DATA SHOWN —
Definition request (now : f64) (link : Link.t) (iv request_data : bytes) (o : t) : option (t * list Packet) :=
  let f := fx o in
  let o := match adv_sent o, rtt o with
           | Some sent, None => set_times (Some (f64_sub now sent)) (adv_sent o) o
           | _, _ => o
           end in
  let o := set_retries (max_retries f) (set_status Transferring o) in
  let wants_more := bool_decide (head request_data = Some HASHMAP_IS_EXHAUSTED) in
  let pad := if wants_more then (1 + MAPHASH_LEN)%nat else 1%nat in
  if (length request_data <? pad + 32)%nat then Some (o, [])
  else
    let map_hashes := chunks4 (drop (pad + 32) request_data) in
    let start := receiver_min_consecutive_height o in
    let stop := ((start + COLLISION_GUARD_SIZE) `min` length (parts f))%nat in
    let '(flags, n, ps) := send_parts f map_hashes (seq start (stop - start)) (part_sent o) (sent_parts o) in
    let o := set_sent flags n o in
    let o := match ps with [] => o | _ => set_activity now now o end in
    '(go, o, hmu) ← (if wants_more then send_hashmap now link iv (slice 1 (1 + MAPHASH_LEN) request_data) start stop o
                     else Some (true, o, []));
    Some (if negb go then (o, ps ++ hmu)
          else if (sent_parts o =? length (parts f))%nat
          then (set_retries 3 (set_status AwaitingProof o), ps ++ hmu)
          else (o, ps ++ hmu)).
(** ** Strategies and handlers *)
Definition set_resource_strategy (link : LinkId) (s : ResourceStrategy) (m : t) : t :=
  set_strategies (<[link := s]> (strategies m)) m.

Definition set_default_resource_strategy (s : ResourceStrategy) (m : t) : t := set_default_strategy s m.

Definition resource_strategy (link : LinkId) (m : t) : ResourceStrategy :=
  default (default_strategy m) (strategies m !! link).

Definition set_accept_callback (link : LinkId) (f : ResourceAdvertisement -> bool) (m : t) : t :=
  set_accept_callbacks (<[link := f]> (accept_callbacks m)) m.

Definition set_started_callback (link : LinkId) (m : t) : t :=
  set_started_callbacks ({[link]} ∪ started_callbacks m) m.

Definition request_handler (destination path_hash : AddressHash) (m : t) : option RegisteredHandler :=
  handlers ← request_handlers m !! destination; handlers !! path_hash.

Definition async_request_handler (destination path_hash : AddressHash) (m : t) : option AsyncRequestHandler :=
  handlers ← async_request_handlers m !! destination; handlers !! path_hash.

Definition has_request_handlers (link : Link.t) (m : t) : bool :=
  let destination := desc_address_hash (Link.destination link) in
  bool_decide (is_Some (request_handlers m !! destination)) ||
  bool_decide (is_Some (async_request_handlers m !! destination)).

(** ** Events and pending requests *)
Definition send_event (e : ResourceEvent) (m : t) : t := set_events (events m ++ [e]) m.

Definition send_request_event (link : LinkId) (e : RequestEvent) (m : t) : t :=
  set_request_events (request_events m ++ [mkRequestEvent link e]) m.

Definition track_request (rid : AddressHash) (p : PendingRequest) (m : t) : t :=
  set_pending (<[rid := p]> (pending_requests m)) m.

Definition fail_request (rid : AddressHash) (m : t) : t :=
  match pending_requests m !! rid with
  | None => m
  | Some p => send_request_event (pending_link_id p) (RequestFailed rid) (set_pending (delete rid (pending_requests m)) m)
  end.

Definition fail_requests (rids : list AddressHash) (m : t) : t := fold_left (fun m rid => fail_request rid m) rids m.

Definition arm_response_timeout (now : f64) (rid : AddressHash) (m : t) : t :=
  match pending_requests m !! rid with
  | Some (mkPending link None (Some timeout) max) =>
      set_pending (<[rid := mkPending link (Some (f64_add now timeout)) (Some timeout) max]> (pending_requests m)) m
  | _ => m
  end.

WHAT NEEDS TO BE DONE —
Starting at the line with "else (o, ps ++ hmu))." and ending at the line with "handlers ← request_handlers", print each line of the listing above exactly, with no other lines.

OUTPUT —
          else (o, ps ++ hmu)).
(** ** Strategies and handlers *)
Definition set_resource_strategy (link : LinkId) (s : ResourceStrategy) (m : t) : t :=
  set_strategies (<[link := s]> (strategies m)) m.

Definition set_default_resource_strategy (s : ResourceStrategy) (m : t) : t := set_default_strategy s m.

Definition resource_strategy (link : LinkId) (m : t) : ResourceStrategy :=
  default (default_strategy m) (strategies m !! link).

Definition set_accept_callback (link : LinkId) (f : ResourceAdvertisement -> bool) (m : t) : t :=
  set_accept_callbacks (<[link := f]> (accept_callbacks m)) m.

Definition set_started_callback (link : LinkId) (m : t) : t :=
  set_started_callbacks ({[link]} ∪ started_callbacks m) m.

Definition request_handler (destination path_hash : AddressHash) (m : t) : option RegisteredHandler :=
  handlers ← request_handlers m !! destination; handlers !! path_hash.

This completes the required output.